Nothing but the lines from the one with "Definition restarted (s" down to the one with "(ack_State ∘ snd" should be returned, exactly and with both ends included, from the material below.

★ ★ ★ ★

(* ===== verification/CniContinuityRuns.v ===== *)
(** * An activation outside its window

    A concrete run of [CniContinuity]: [verifyPendingCNI] compares the clock with the
    deadline of a pending endpoint and then reads the clock again for the stamp, so the
    stamp can lie after the deadline.  The restart's [validateCNIACK] refuses such an
    acknowledgement, and with it the whole recovery. *)

From S2P Require Import Prelude GoStd Journal Sim Type2 Attachment Endpoint CniTypes CniServer CniContinuity CniContinuitySafety SimCni.

Definition seconds (n : Z) : Z := n * 10 ^ 9.
(** The ADD at 100 s, the two comparisons at 219 s, the stamp at 221 s: the endpoint was to
    be verified by 220 s. *)
Definition late_times : list Z := seconds <$> [100; 219; 219; 221].
Definition activated (times : list Z) := verifyPendingCNI mem_network (added true times).1.

(** The next process: it opens the journal and recovers. *)
Definition restarted (s : (cniContinuity cniw * Store) * cniw) : result unit :=
  let '(w, r) := Open "/j" sim_domain false s.2 in
  match r with
  | Err e => Err e
  | Ok j => (recoverCNI mem_network ((with_journal j (node true), ∅), w)).2
  end.

(** When the clock passes the deadline between the last comparison and the stamp, the
    activation succeeds and is durable, and the next process refuses to recover: the
    endpoint's own acknowledgement is invalid.  With a clock that stays before the
    deadline the same run recovers. *)
Theorem late_activation_locks_out :
  is_ok (added true late_times).2 = true /\ (activated late_times).2 = Ok tt /\
  (ack_State ∘ snd <$> map_to_list (acks (activated late_times).1.1.1)) = ["active"%string] /\
  restarted (activated late_times).1 = Err (ErrBlocked "invalid ACK") /\
  restarted (activated (seconds <$> [100; 219; 219; 219])).1 = Ok tt.
Proof. vm_compute. done. Qed.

★ ★ ★ ★

#### EXERCISE RESULT
Definition restarted (s : (cniContinuity cniw * Store) * cniw) : result unit :=
  let '(w, r) := Open "/j" sim_domain false s.2 in
  match r with
  | Err e => Err e
  | Ok j => (recoverCNI mem_network ((with_journal j (node true), ∅), w)).2
  end.

(** When the clock passes the deadline between the last comparison and the stamp, the
    activation succeeds and is durable, and the next process refuses to recover: the
    endpoint's own acknowledgement is invalid.  With a clock that stays before the
    deadline the same run recovers. *)
Theorem late_activation_locks_out :
  is_ok (added true late_times).2 = true /\ (activated late_times).2 = Ok tt /\
  (ack_State ∘ snd <$> map_to_list (acks (activated late_times).1.1.1)) = ["active"%string] /\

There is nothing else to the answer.